I'll admit that sometimes I have a sick desire to release some burning feelings of love, hate or anything in between, so I create characters and channel that into them. It's like being eleven years old and making a family on the Sims which consisted of a virtual me, the boy I fancied that week and a couple of playground besties, moving them into a mansion and having them shun their neighbour who was invented as a tribute to my classroom nemesis. It's like having that neighbour nemesis go for a swim and then removing the ladder into the pool. It's like having virtual me and the boy flirt-flirt-flirt-joke-joke-joke, kiss-kiss-kiss-Woo Hoo! It's therapeutic and satisfying beyond belief. If I'm angry with someone, I can just put them on the page and put them through it. If someone I care about is having a tough time and I can't help, I shower them with support and affection, and make good things happen to them on paper.

Mind you, sometimes I don't want to be too blatant. I'll base a character on someone I know, but not in such a way that it's glaringly obvious to anyone reading who may know said someone... For instance, someone I create who lives by the sea and has faded dip-dyed red hair, or someone who writes, pulls pints and loves macaroons, or  someone who has terrible taste in girls and rides a yellow motorbike. Subtle enough that select few will get it, others will just breeze on past it. 
However, sometimes my peers deserve more than just a gentle nod in their direction. Only once or twice I've actually named a character after a peer, made sure they look just the same, and given them similar or identical traits and interests. I always panic when doing this, though, because surely if I'm too specific I'll be watched like a hawk, and if I get something wrong or the character goes through some shit, I'll get some flack. Also, I worry that there are some people in my life to whom I could never do justice. There are some magical individuals I could never capture in mere adjectives and actions; some despicable idiots I'd never convey my disdain for convincingly enough. 

When writing my ECP, a piece of YA fiction entitled 'Everyone Else', almost every single person... Was a real person. The story came about on its own, with a little helping hand from reality. My protagonist could easily have been me, although the idea was that not enough about her was revealed so nobody can ever know for certain; a sweet introverted barista came into her life when I met my boyfriend, a mysterious too-cool colleague of hers actually would work shifts with me most nights, an art school student friend she'd only see once in a while for peppermint tea was a girl in my GCSE Art Textiles class, and a cocky playboy antagonist was of course a culmination of several men I've encountered in the past few years. 

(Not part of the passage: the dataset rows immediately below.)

(* ===== verification/Takeover.v ===== *)
(** * What one signer can do alone

    No entry point compares its administrator with anything, so whoever signs for
    an address holds every right of the contract.  [anyone_can_resolve] composes
    the calls on the ledger ([Ledger.transact]): one signer resolves an open task
    alone and has the vault pay for it. *)

From stdpp Require Import prelude gmap list strings.
From Stdlib Require Import ZArith Lia.
From S2P Require Import Prelude.
From S2P Require Import Types.
From S2P Require Import Host.
From S2P Require Import Logic.
From S2P Require Import Typing.
From S2P Require Import SampleHost.
From S2P Require Import Storage.
From S2P Require Import Tasks.
From S2P Require Import Contract.
From S2P Require Import VoteSpec.
From S2P Require Import System.
From S2P Require Import SampleRun.
From S2P Require Import Spec.
From S2P Require Import Commits.
From S2P Require Import Ledger.

Section takeover.
Context {Sto Wld : Type} `{!InstanceStorage Sto} `{!World Wld}.
Implicit Types (st : state Sto Wld) (L : ledger).

(** [m] signs and nobody else. *)
Definition alone (m self : Address) (now : Z) : context := Context (fun a => bool_decide (a = m)) now self.

(** Lift the pause, register oneself, take a score, drop the threshold, deposit,
    vote. *)
Definition coup (m : Address) (n i : Z) : list Call :=
  [Call.Unpause m; Call.AddGuardian m m; Call.SetReputation m m 1; Call.SetWeightThreshold m 0;
   Call.LockTokens m n; Call.Vote m i].

Lemma transact_cons cx c rest L w es0 L' w' es :
  transact cx c L w = Accept L' w' es ->
  transact_all ((cx, c) :: rest) L w es0 = transact_all rest L' w' (es0 ++ es).
Proof. intros H. simpl. by rewrite H. Qed.

Lemma admission_intro g i L tk least n e :
  members L !! g = Some true -> asset L = Some (tk, least) -> least < deposit L g ->
  cast L i g = false -> scores L !! g = Some n -> n <> 0 -> open_entry L i = Some e ->
  withdrawn e = false -> in_u64 (weight i (ballots L) + n) -> admission g i L = inr (n, e).
Proof.
  intros Hm Ha Hd Hc Hs Hn He Hw Hu. unfold admission. rewrite Hm, Ha. simpl.
  destruct (Z.leb_spec (deposit L g) least); [lia|]. rewrite Hc, Hs.
  destruct (Z.eqb_spec n 0); [done|]. by rewrite He, Hw, decide_True.
Qed.

(** What the vault, if there is one, makes of the world when asked to pay. *)
Definition paid_by (v : option Address) (i : Z) (w : Wld) : option Wld :=
  match v with Some v => release_funds v i w | None => Some w end.

(** A ballot past the bar settles the task and has the vault pay, or fails if it refuses. *)
Lemma ballot_settles cx g i L (w : Wld) n e :
  admission g i L = inr (n, e) -> in_u32 (tally i (ballots L) + 1) ->
  default DEFAULT_WEIGHT_THRESHOLD (bar L) <= weight i (ballots L) + n ->
  ballot cx g i L w =
    match paid_by (payer L) i w with
    | Some w2 => Accept (book g i n (Some (timestamp cx)) e L) w2
                   [resolved_event i (weight i (ballots L) + n); vote_event i g n]
    | None => Refuse ContractError.EscrowUnavailable
    end.
Proof.
  intros Ha Ht Hb. unfold ballot. rewrite Ha, decide_True by done.
  destruct (Z.leb_spec (default DEFAULT_WEIGHT_THRESHOLD (bar L)) (weight i (ballots L) + n)); [|lia].
  unfold paid_by. by destruct (payer L).
Qed.

(** [m] registered, with a score, a deposit and a bar that anything reaches. *)
Definition armed (m : Address) (n : Z) L : ledger :=
  set_deposits (<[m := deposit L m + n]> (deposits L))
    (set_bar (Some 0)
       (set_scores (<[m := 1]> (scores L))
          (set_members (<[m := true]> (members L))
             (if bool_decide (is_Some (members L !! m)) then roll L else roll L ++ [m])
             (set_halted (Some false) L)))).

Lemma coup_arms m self now n i L tk least w w1 :
  asset L = Some (tk, least) -> in_i128 (deposit L m + n) -> token_transfer tk m self n w = Some w1 ->
  exists es, forall es0,
    transact_all ((fun c => (alone m self now, c)) <$> coup m n i) L w es0 =
    transact_all [(alone m self now, Call.Vote m i)] (armed m n L) w1 (es0 ++ es).
Proof.
  intros Ha Hd Hp.
  assert (forall v, by_signer (Wld := Wld) (alone m self now) m v = v) as Hs.
  { intros v. unfold by_signer. simpl. by rewrite bool_decide_true. }
  eexists. intros es0. unfold coup. cbn [fmap list_fmap].
  erewrite transact_cons by (cbn; by rewrite Hs).
  erewrite transact_cons by (cbn; unfold running; cbn; by rewrite Hs).
  erewrite transact_cons by (cbn; unfold running; cbn; by rewrite Hs).
  erewrite transact_cons by (cbn; by rewrite Hs).
  erewrite transact_cons by (cbn; rewrite Hs; unfold pay_in, deposit in *; cbn; rewrite Ha, Hp, decide_True by done; reflexivity).
  rewrite <- !(app_assoc es0). reflexivity.
Qed.

Lemma armed_vote m self now n i L tk least e (w : Wld) :
  asset L = Some (tk, least) -> open_entry L i = Some e -> withdrawn e = false -> cast L i m = false ->
  least < deposit L m + n ->
  in_u32 (tally i (ballots L) + 1) -> in_u64 (weight i (ballots L) + 1) -> 0 <= weight i (ballots L) ->
  transact (alone m self now) (Call.Vote m i) (armed m n L) w =
    match paid_by (payer L) i w with
    | Some w2 => Accept (book m i 1 (Some now) e (armed m n L)) w2
                   [resolved_event i (weight i (ballots L) + 1); vote_event i m 1]
    | None => Refuse ContractError.EscrowUnavailable
    end.
Proof.
  intros Ha He Hw Hc Hl Ht Hwt Hw0. cbn. unfold running, by_signer; cbn. rewrite bool_decide_true by done.
  apply (ballot_settles (alone m self now) m i (armed m n L)); [|done|change (0 <= weight i (ballots L) + 1); lia].
  apply (admission_intro m i _ tk least 1 e); try done; unfold deposit; cbn; rewrite ?lookup_insert_eq; done.
Qed.

Lemma coup_ledger m self now n i L tk least e w w1 :
  asset L = Some (tk, least) -> open_entry L i = Some e -> withdrawn e = false -> cast L i m = false ->
  in_i128 (deposit L m + n) -> least < deposit L m + n ->
  in_u32 (tally i (ballots L) + 1) -> in_u64 (weight i (ballots L) + 1) -> 0 <= weight i (ballots L) ->
  token_transfer tk m self n w = Some w1 ->
  exists L' es, forall es0,
    transact_all ((fun c => (alone m self now, c)) <$> coup m n i) L w es0
      = (L', default w1 (paid_by (payer L) i w1), es0 ++ es) /\
    match paid_by (payer L) i w1 with
    | Some _ => open_entry L' i = Some (Entry (Some now) (withdrawn e) (filed e))
    | None => open_entry L' i = Some e /\ ballots L' = ballots L
    end.
Proof.
  intros Ha He Hw Hc Hd Hl Ht Hwt Hw0 Hp. pose proof (open_lookup L i e He) as [_ Hf].
  destruct (coup_arms m self now n i L tk least w w1 Ha Hd Hp) as [es Hes].
  pose proof (armed_vote m self now n i L tk least e w1 Ha He Hw Hc Hl Ht Hwt Hw0) as Hv.
  destruct (paid_by (payer L) i w1) as [w2|]; eexists _, _; intros es0; rewrite Hes; cbn [transact_all]; rewrite Hv.
  - rewrite <- (app_assoc es0). split; [done|]. unfold open_entry. cbn. by rewrite lookup_insert_eq, Hf.
  - done.
Qed.

(** C17: no right of the contract needs more than one's own signature.  In any
    reachable state take an open task that [m] has not voted on, with room in its two
    counters.  Let [m], whoever that is, sign six calls alone, the fifth a deposit
    that takes [m]'s balance past the lock threshold and that the token carries out.
    Provided that the vault, if one is set, pays when it is asked, the task is then
    resolved, at once and by this single vote, and the vault has been asked to
    release its funds: no guardian, no administrator and no pause stands in the way.
    If the vault refuses, the vote fails and the task is as it was. *)
Theorem anyone_can_resolve m self now n i st t tk w1 :
  reachable st -> in_u64 now -> in_u64 i -> in_i128 n ->
  active_task st i = Some t -> Task.is_cancelled t = false -> has_voted st i m = false ->
  Task.votes t < u32_max -> Task.total_weight_accrued t < u64_max ->
  token_address st = Some tk ->
  lock_threshold st < locked_balance st m + n -> in_i128 (locked_balance st m + n) ->
  token_transfer tk m self n (world st) = Some w1 ->
  let st' := invoke_all ((fun c => (alone m self now, c)) <$> coup m n i) st in
  Forall (fun c => signer c = Some m) (coup m n i) /\
  match match vault st with Some v => release_funds v i w1 | None => Some w1 end with
  | Some w2 =>
      world st' = w2 /\
      exists t', active_task st' i = Some t' /\ Task.is_done t' = true /\ Task.resolved_at t' = now
  | None => world st' = w1 /\ active_task st' i = Some t
  end.
Proof.
  intros Hr Hnow Hi Hn Ht Hc Hv Hvotes Hweight Htk Hl Hd Hp st'.
  pose proof (reachable_well_typed st Hr) as Hwt. destruct (reachable_ledger st Hr) as (L & HR & Hok).
  pose proof (look_Some _ _ _ _ Ht) as Hok_t. apply Hwt in Hok_t as [_ Hty].
  rewrite (view_active L st HR) in Ht. destruct (open_entry L i) as [e|] eqn:He; [|done].
  simpl in Ht. injection Ht as <-.
  rewrite (view_token L st HR) in Htk. destruct (asset L) as [[tk' least]|] eqn:Ha; [|done]. injection Htk as ->.
  rewrite (view_least L st HR), Ha, (view_deposit L st HR) in Hl. rewrite (view_deposit L st HR) in Hd.
  rewrite (view_payer L st HR). rewrite (view_voted L st HR) in Hv.
  cbn in Hc, Hvotes, Hweight, Hl. unfold task_ok, in_u32, in_u64 in Hty. cbn in Hty.
  fold (tally i (ballots L)) in *. fold (weight i (ballots L)) in *.
  destruct (coup_ledger m self now n i L tk least e (world st) w1 Ha He Hc Hv Hd Hl)
    as (L' & es & Hall); [unfold in_u32; lia|unfold in_u64; lia|lia|done|].
  destruct (Hall (effects st)) as [Hta He'].
  assert (calls_wf ((fun c => (alone m self now, c)) <$> coup m n i)) as Hwf.
  { unfold coup. cbn [fmap list_fmap]. repeat apply Forall_cons_2; try apply Forall_nil_2; by split. }
  pose proof (history_agrees _ st L Hwf Hwt HR Hok) as H. rewrite Hta in H. destruct H as (HR' & _ & Hw & _).
  split; [by repeat constructor|]. fold st' in HR', Hw. fold (paid_by (payer L) i w1).
  rewrite (view_active L' _ HR'). destruct (paid_by (payer L) i w1) as [w2|]; (split; [done|]).
  - rewrite He'. by eexists.
  - destruct He' as [-> ->]. done.
Qed.

End takeover.

(** ** Witness *)

(** A stranger with some tokens resolves task 2, which nobody voted on. *)
Lemma anyone_can_resolve_witness :
  exists t', active_task (invoke_all ((fun c => (alone guardian3 self 20, c)) <$> coup guardian3 11 2) (scene 10)) 2 = Some t' /\
    Task.is_done t' = true /\ Task.resolved_at t' = 20.
Proof.
  assert (is_Some (token_transfer token guardian3 self 11 (world (scene 10)))) as [w1 H1] by by_eval.
  pose proof (anyone_can_resolve guardian3 self 20 11 2 (scene 10) (new_task 2) token w1
    (scene_reachable 10) ltac:(by_eval) ltac:(by_eval) ltac:(by_eval) ltac:(vm_compute; reflexivity)
    eq_refl ltac:(vm_compute; reflexivity) ltac:(by_eval) ltac:(by_eval) ltac:(vm_compute; reflexivity)
    ltac:(by_eval) ltac:(by_eval) H1) as H.
  assert (vault (scene 10) = Some vault1) as Hv by (vm_compute; reflexivity). rewrite Hv in H.
  exact (proj2 (proj2 H)).
Defined.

+++ When I handed in the finished product, the weight falling away as I walked to the bar for my victory latte, it occurred to me that I should really set about creating an online presence for this piece. Not only do I love my blogging, but I'd also have the chance to create visuals of my characters - I could actually ask friends of mine, some of whom the characters were based on and some of whom had the perfect look, to pose for photos! So over the course of a week or so, I was frantically snapping and papping my beautiful and helpful friends who agreed to be my models. Before long after they were immortalised, they were edited and uploaded. I can never thank them enough.
http://and-everyone-else.blogspot.co.uk/ (Siรขn, Beat and Cole are who they are; Nett and Theo are interpretations - much more gorgeous than the original people, mind!)

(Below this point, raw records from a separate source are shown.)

Lemma settle_ok x t : ledger_ok (ledger_in t) -> ledger_ok (ledger_in (settle x t)).
Proof.
  destruct x as [cx c], t as [[L w] es]. unfold settle. cbn [fst snd ledger_in world_in]. intros Hok.
  destruct (transact cx c L w) as [L' w' es'| |] eqn:H; try done. cbn.
  destruct c; try (apply transact_vote in H as (n & s & e & [He _]%open_lookup & ->); by apply booked_ok);
    unfold transact in H; transact_inv H; try done; by apply entry_known.
Qed.

(** A call that calls out sees the world it changes; another leaves it. *)
Lemma transact_world cx c L (w w' : Wld) L' es :
  ledger_ok L -> transact cx c L w = Accept L' w' es -> calls_out c = false -> w' = w.
Proof.
  intros Hok H Hc. pose proof (transact_local cx c L L w w Hok Hok ltac:(done) ltac:(done)) as Ht.
  rewrite H in Ht. simpl in Ht. rewrite Hc in Ht. naive_solver.
Qed.

(** Equal additions keep equivalent indexes equivalent. *)
Lemma grown_alike L1 L2 (x : additions) L1' L2' :
  grown L1 x L1' -> grown L2 x L2' ->
  roll L1 ≡ₚ roll L2 -> order L1 ≡ₚ order L2 -> (ballots L1).*1 ≡ₚ (ballots L2).*1 -> grant_order L1 ≡ₚ grant_order L2 ->
  roll L1' ≡ₚ roll L2' /\ order L1' ≡ₚ order L2' /\ (ballots L1').*1 ≡ₚ (ballots L2').*1 /\
  grant_order L1' ≡ₚ grant_order L2'.
Proof.
  intros (-> & -> & -> & ->) (-> & -> & -> & ->) H1 H2 H3 H4. by rewrite H1, H2, H3, H4.
Qed.

Lemma grown_swap L (x y : additions) L1 L12 L2 L21 :
  grown L x L1 -> grown L1 y L12 -> grown L y L2 -> grown L2 x L21 ->
  roll L12 ≡ₚ roll L21 /\ order L12 ≡ₚ order L21 /\ (ballots L12).*1 ≡ₚ (ballots L21).*1 /\
  grant_order L12 ≡ₚ grant_order L21.
Proof.
  intros (H1 & H2 & H3 & H4) (-> & -> & -> & ->) (I1 & I2 & I3 & I4) (-> & -> & -> & ->).
  rewrite H1, H2, H3, H4, I1, I2, I3, I4, <- !(assoc_L (++)).
  split_and!; apply Permutation_app_head, Permutation_app_comm.
Qed.

Lemma settle_alike x t1 t2 :
  ledger_ok (ledger_in t1) -> ledger_ok (ledger_in t2) -> alike t1 t2 ->
  reply_to x t1 = reply_to x t2 /\ alike (settle x t1) (settle x t2).
Proof.
  destruct x as [cx c], t1 as [[L1 w1] es1], t2 as [[L2 w2] es2]. intros Hok1 Hok2 Ha.
  pose proof Ha as (Hk & H1 & H2 & H3 & H4 & Hw & He). unfold reply_to, settle. cbn [fst snd ledger_in world_in] in *. subst w2.
  assert (agree (consults c) L1 L2) as Hag by (intros k Hc; apply Hk; by eapply consults_off).
  pose proof (transact_local cx c L1 L2 w1 w1 Hok1 Hok2 Hag ltac:(done)) as Ht.
  split; [by eapply tied_reply|].
  destruct (transact cx c L1 w1) as [L1' w1' es1'| |] eqn:E1, (transact cx c L2 w1) as [L2' w2' es2'| |] eqn:E2; try done.
  destruct Ht as (-> & Hal & Hadd & Hw).
  pose proof (transact_grown _ _ _ _ _ _ _ E1) as G1. pose proof (transact_grown _ _ _ _ _ _ _ E2) as G2.
  rewrite <- Hadd in G2. destruct (grown_alike _ _ _ _ _ G1 G2 H1 H2 H3 H4) as (I1 & I2 & I3 & I4).
  unfold alike. cbn [fst snd ledger_in world_in]. split_and!; try done.
  - intros k Hi. destruct (decide (k = DataKey.Lock)) as [->|Hl]; [done|].
    destruct (decide (k ∈ alters c)) as [Hc|Hc]; [by apply Hal|].
    rewrite <- alters_spec in Hc by done.
    rewrite (transact_frame _ _ _ _ _ _ _ _ E1 Hc Hi), (transact_frame _ _ _ _ _ _ _ _ E2 Hc Hi). by apply Hk.
  - destruct (calls_out c); [done|]. by destruct Hw as [-> ->].
  - by rewrite He.
Qed.

(** After a call that does not meet it, a call finds what it found before. *)
Lemma apart_agree cx c d L (w w' : Wld) L' es :
  apart c d -> transact cx c L w = Accept L' w' es -> agree (consults d ++ alters d) L' L.
Proof.
  intros Hd H k Hk. assert (k <> DataKey.Lock /\ k ∉ indexes) as [Hl Hi].
  { apply elem_of_app in Hk as [Hk|Hk]; [by eapply consults_off|by eapply alters_off]. }
  eapply transact_frame; [done| |done]. rewrite alters_spec by done. intros Hc.
  unfold apart in Hd. rewrite Forall_forall in Hd. by apply (Hd k).
Qed.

I think every character I've written in the past has been (loosely at least) based on someone in 'real life'. Either that, or they are the embodiment of my deepest desires or pet hates. I could never just pull a whole person out of thin air, give them a generic name and simple appearance, and send them on their way. I agonise over naming characters - still caught in that classic childish minefield of not wanting to name them after people in my class/lectures/workplace unless they are meant to be that person in some sense, and not wanting them to have too-boring or too-obscure names. I'd also hate it if I finally settled on names, then kicked myself as I saw that they in fact echoed another piece of work myself or someone else put out there (in a piece I am currently writing, I named my two main characters Thomas, Thom for short, and Summer, Sum for short, then realised I was letting my love of 500 Days of Summer seep into my own work - also Thom and Sum are a strange pair of names when said together - damn it). 

Creating people, making characters, is one of the biggest perks and most underrated delights of being a writer. We get to invent our own worlds, universes, and populate them with our own beings. Although I personally cannot create without a little real-life inspiration - be it how things are, how I wish they'd be or how I'd hate them to be - some people have the power to bring things out of the clear blue, or out of the dark... I only hope that someday I can do that, too. I still have a way to go. Until then, I'll carry on creating my way.

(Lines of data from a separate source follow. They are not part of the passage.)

(* ===== verification/Restoration.v ===== *)
(** * After the contract has expired

    An expired entry is not lost: the network keeps it, refuses every access to it,
    and gives it back as it was to whoever pays for its restoration, with the
    shortest life the network allows ([Restores] of Lifetime.v).

    Expiry skips calls and changes nothing: whatever the history of calls, extensions
    and restorations, the state is the one the calls made in time lead to, and a
    deposit that an expired contract does not pay back can be asked for again after
    a restoration ([expired_deposit_comes_back]). *)

From stdpp Require Import prelude gmap list strings.
From Stdlib Require Import ZArith Lia.
From S2P Require Import Prelude.
From S2P Require Import Types.
From S2P Require Import Host.
From S2P Require Import Logic.
From S2P Require Import Typing.
From S2P Require Import SampleHost.
From S2P Require Import Guardian.
From S2P Require Import Contract.
From S2P Require Import VoteSpec.
From S2P Require Import System.
From S2P Require Import SampleRun.
From S2P Require Import Spec.
From S2P Require Import Custody.
From S2P Require Import Ledger.
From S2P Require Import Lifetime.

Section restoration.
Context {Sto Wld : Type} `{!InstanceStorage Sto} `{!World Wld} {archival : Archival}.
Implicit Types (st : state Sto Wld) (cx : context) (v : lives).

(** The calls of a history. *)
Definition calls_in (l : list (Z * deed)) : list (context * Call) :=
  omap (fun x => match x.2 with Calls cx c => Some (cx, c) | _ => None end) l.

(** Those made while the contract could be used. *)
Fixpoint in_time (l : list (Z * deed)) (x : state Sto Wld * lives) : list (context * Call) :=
  match l with
  | [] => []
  | (now, d) :: rest =>
      match d with
      | Calls cx c => if usable now x.2 then [(cx, c)] else []
      | _ => []
      end ++ in_time rest (do_deed now d x)
  end.

Lemma in_time_sublist l x : in_time l x `sublist_of` calls_in l.
Proof.
  revert x. induction l as [|[now [cx c| |]] l IH]; intros x; simpl; [constructor| |apply IH..].
  destruct (usable now x.2); simpl; constructor; apply IH.
Qed.

(** The state is what the calls made in time make of it. *)
Lemma live_calls l x : (live l x).1 = invoke_all (in_time l x) x.1.
Proof.
  revert x. induction l as [|[now d] l IH]; intros [st v]; [done|]. cbn [live]. rewrite IH.
  destruct d as [cx c| |]; simpl; [|done..]. by destruct (usable now v).
Qed.

Lemma Forall_sublist {A} (P : A -> Prop) k l : k `sublist_of` l -> Forall P l -> Forall P k.
Proof. induction 1 as [|x k l _ IH|x k l _ IH]; rewrite ?Forall_cons; naive_solver. Qed.

(** Both entries restored, whichever of them has expired. *)
Definition restored (now : Z) (x : state Sto Wld * lives) : state Sto Wld * lives :=
  do_deed now (Restores Code_entry) (do_deed now (Restores Instance_entry) x).

Lemma restored_state now x : (restored now x).1 = x.1.
Proof. done. Qed.

Lemma restored_until now x p :
  until p (restored now x).2 = if now <=? until p x.2 then until p x.2 else now + min_ttl - 1.
Proof. by destruct p. Qed.

Lemma restored_usable now x : usable now (restored now x).2 = true.
Proof.
  pose proof min_ttl_positive. pose proof (restored_until now x Instance_entry) as Hi.
  pose proof (restored_until now x Code_entry) as Hc. cbn [until] in Hi, Hc.
  unfold usable. rewrite Hi, Hc. apply andb_true_iff.
  destruct (Z.leb_spec now (instance_until x.2)), (Z.leb_spec now (code_until x.2)); lia.
Qed.

(** Taking a deposit out prolongs nothing. *)
Lemma way_out_in_time now cx g st v :
  reachable st -> usable now v = true ->
  do_deed now (Calls cx (way_out st g)) (st, v) = (invoke cx (way_out st g) st, v).
Proof.
  intros Hr Hu. simpl do_deed.
  pose proof (on_ledger_in_time now cx (way_out st g) st v Hr (proj2 (way_out_refunds st g)) Hu) as H.
  unfold way_out in *. by destruct (registered st g).
Qed.

Context (self : Address) `{!TokenLedger Wld self}.

Lemma live_custody l w v :
  (forall tk, 0 <= balance tk self w) -> calls_wf (calls_in l) -> outside_calls self (calls_in l) ->
  in_custody self (live l (deployed w, v)).1.
Proof.
  intros Hw Hwf Ho. rewrite live_calls. pose proof (in_time_sublist l (deployed w, v)) as Hs.
  apply in_custody_invoke_all; [by eapply Forall_sublist..|by apply in_custody_deployed].
Qed.

(** C20: expiry costs no deposit.  From deployment, let any history of calls,
    extensions and restorations run on a contract whose entries expire.  Its state is
    the one the calls made in time lead to, as if the others had not been made.  Once
    one of the two entries has expired, no call has any effect.  Anybody's restoration
    of what has expired brings the contract back, for as long as the network lets a
    restored entry live, with all that was locked, and with tokens to pay it: on any
    ledger on which both entries can then be used, a guardian's own call,
    [resign_guardian] while registered and [unlock_tokens] otherwise, pays the
    whole balance if the token carries out the transfer of it, and changes nothing if
    the token refuses; and it does not prolong the contract's life. *)
Theorem expired_deposit_comes_back l w v now later cx g tk :
  (forall tk, 0 <= balance tk self w) -> calls_wf (calls_in l) -> outside_calls self (calls_in l) ->
  let '(st, v1) := live l (deployed w, v) in
  st = invoke_all (in_time l (deployed w, v)) (deployed w) /\
  in_time l (deployed w, v) `sublist_of` calls_in l /\
  (usable now v1 = false -> forall cx' c, do_deed now (Calls cx' c) (st, v1) = (st, v1)) /\
  let '(st2, v2) := do_deed now (Restores Code_entry) (do_deed now (Restores Instance_entry) (st, v1)) in
  st2 = st /\ usable now v2 = true /\
  (forall p, until p v2 = if now <=? until p v1 then until p v1 else now + min_ttl - 1) /\
  (usable later v2 = true -> token_address st = Some tk ->
   ctx_wf cx -> self_address cx = self -> authorized cx g = true -> g <> self ->
   let c := if registered st g then Call.ResignGuardian g else Call.UnlockTokens g in
   let '(st3, v3) := do_deed later (Calls cx c) (st2, v2) in
   0 <= locked_balance st g <= balance tk self (world st) /\ v3 = v2 /\
   (locked_balance st g = 0 \/ is_Some (token_transfer tk self g (locked_balance st g) (world st)) ->
    locked_balance st3 g = 0 /\ balance tk g (world st3) = balance tk g (world st) + locked_balance st g) /\
   (0 < locked_balance st g -> token_transfer tk self g (locked_balance st g) (world st) = None -> st3 = st)).
Proof.
  intros Hw Hwf Ho. pose proof (live_custody l w v Hw Hwf Ho) as Hc.
  pose proof (live_calls l (deployed w, v)) as Hst. pose proof (in_time_sublist l (deployed w, v)) as Hsub.
  destruct (live l (deployed w, v)) as [st v1]. simpl in Hc, Hst.
  pose proof (restored_state now (st, v1)) as Hs2. pose proof (restored_usable now (st, v1)) as Hu2.
  pose proof (fun p => restored_until now (st, v1) p) as Hp2. unfold restored in *.
  do 2 (split; [done|]). split; [intros Hu cx' c; by apply on_ledger_late|].
  destruct (do_deed now (Restores Code_entry) _) as [st2 v2]. simpl in Hs2, Hu2, Hp2. subst st2.
  do 3 (split; [done|]). intros Hu Htk Hcx Hself Ha Hne. fold (way_out st g).
  pose proof (in_custody_reachable self st Hc) as Hr. rewrite (way_out_in_time later cx g st v2 Hr Hu).
  split; [by apply covered|]. split; [done|]. split.
  - intros Hpay. destruct (refund_goes_through self cx g st tk) as (st3 & (_ & _ & Hrun) & Hz & Hb); [done..|].
    unfold invoke. by rewrite Hrun.
  - intros Hpos Hno. pose proof (way_out_spec self cx g st tk Htk Ha Hself) as H.
    rewrite (proj2 (Z.ltb_lt _ _) Hpos), Hno in H.
    pose proof (exec_spec cx (way_out st g) st (reachable_well_typed st Hr) (proj2 (way_out_refunds st g))) as He.
    rewrite H in He. unfold invoke. by destruct (run _ _ _).
Qed.

End restoration.

(** ** Witness *)

#[local] Existing Instance sample_archival.

(** The sample history until its second vote, one call every ten thousand ledgers,
    with the code's life extended by a stranger; the first guardian is removed by an
    administrator, and the instance expires on ledger 130 000. *)
Definition slow_deeds : list (Z * deed) :=
  slow 11 ++
  [(120000, Calls (at_time 12) (Call.RemoveGuardian admin guardian1));
   (130001, Calls (at_time 13) (Call.UnlockTokens guardian1))].

Lemma expired_deposit_comes_back_witness :
  let '(st, v) := live slow_deeds (deployed w0, Lives 100000 100000) in
  v = Lives 130000 560000 /\ locked_balance st guardian1 = 50 /\
  locked_balance (do_deed 200005 (Calls (at_time 15) (Call.UnlockTokens guardian1))
    (do_deed 200000 (Restores Code_entry) (do_deed 200000 (Restores Instance_entry) (st, v)))).1 guardian1 = 0.
Proof.
  assert (forall tk, 0 <= balance (self := self) tk self w0) as Hw by (intros tk; simpl; by destruct (decide _)).
  pose proof (expired_deposit_comes_back self slow_deeds w0 (Lives 100000 100000) 200000 200005 (at_time 15) guardian1 token
    Hw ltac:(by_eval) ltac:(by_eval)) as H.
  assert ((live slow_deeds (deployed w0, Lives 100000 100000)).2 = Lives 130000 560000) as Hu by (vm_compute; reflexivity).
  assert (locked_balance (live slow_deeds (deployed w0, Lives 100000 100000)).1 guardian1 = 50) as Hb by (vm_compute; reflexivity).
  assert (token_address (live slow_deeds (deployed w0, Lives 100000 100000)).1 = Some token) as Ht by (vm_compute; reflexivity).
  assert (registered (live slow_deeds (deployed w0, Lives 100000 100000)).1 guardian1 = false) as Hg by (vm_compute; reflexivity).
  assert (is_Some (token_transfer token self guardian1 50 (world (live slow_deeds (deployed w0, Lives 100000 100000)).1)))
    as Hpay by by_eval.
  destruct (live slow_deeds (deployed w0, Lives 100000 100000)) as [st v]. cbn [fst snd] in *. subst v.
  destruct H as (_ & _ & _ & H). cbn [do_deed fst snd] in H |- *. destruct H as (_ & _ & _ & H).
  specialize (H ltac:(vm_compute; reflexivity) Ht ltac:(by_eval) eq_refl eq_refl ltac:(discriminate)).
  rewrite Hg, Hb in H. split; [done|]. split; [done|]. cbn [do_deed] in H.
  destruct (on_ledger 200005 _ _ _) as [st3 v3]. destruct H as (_ & _ & H & _). apply H. by right.
Defined.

Wednesday, 3 September 2014

Timehoppin'.

This app is a true friend to social media, and to those of us who love to revisit and revel in past events. The handy straight shot portkey to the past, right there in your pocket. However, sometimes certain past events need not be revisited. They need to be left to rest, put to sleep and brushed under the bed. Some characters in our stories needn't be given more screen time, and some days don't need a memory recall.
Put simply, Timehop breaks my heart. Ninety-five percent of the time, it's a kick to the gut and lemon juice on the wounds.

Five years ago, I wrote vague Facebook statuses about boys and the classic fifteen/sixteen year-old struggles. The worst part? They were all in third person, as I assumed this was how you did Facebook. Some gems included: 'has been listening to The Beatles all day, and now knows why you can't be friends with boys', 'needs to get out of this town like RIGHT NOW', and 'is attempting to do some homework'... Gosh, it's horrific. How naive she once was, eh?
Both four and three years ago, I was almost always travelling. I cycled across the Golden Gate Bridge, I visited family Down Under; I saw surfers, I climbed the hills, I played the slots. All good memories. I feel like they're thrown in my face now; I remember them as happy blurred tales, I needn't know the exact day. Four years later, on the day I cycled the bridge, I was working the second shift of my twelve-hour day at work, it was raining hard and I had toast for dinner. I fell asleep wistful - the wanderlust returned.
Two years ago, I was a second year. In the awkward period between party year and pressure year. Enough said. One year ago, I was inordinately excited about the end of summer. I'm dreading the first semester flashbacks for the next couple of months, but looking forward to November onwards. I turned it around last Christmas. So that's something.


The most upsetting thing about Timehop is when the app greets me as I wake up in the morning and shows me some photos of what once was. I see these photos, and they systematically bring me down. Nine times out of ten, I don't see the old me and feel happily nostalgic. I see who I was and remember what went on in my mind. I see the decisions I made back then. I see what happened right before, or right after the photo was taken. I see what started or ended, I see the events that led to it, and the events that unfolded for a long time after.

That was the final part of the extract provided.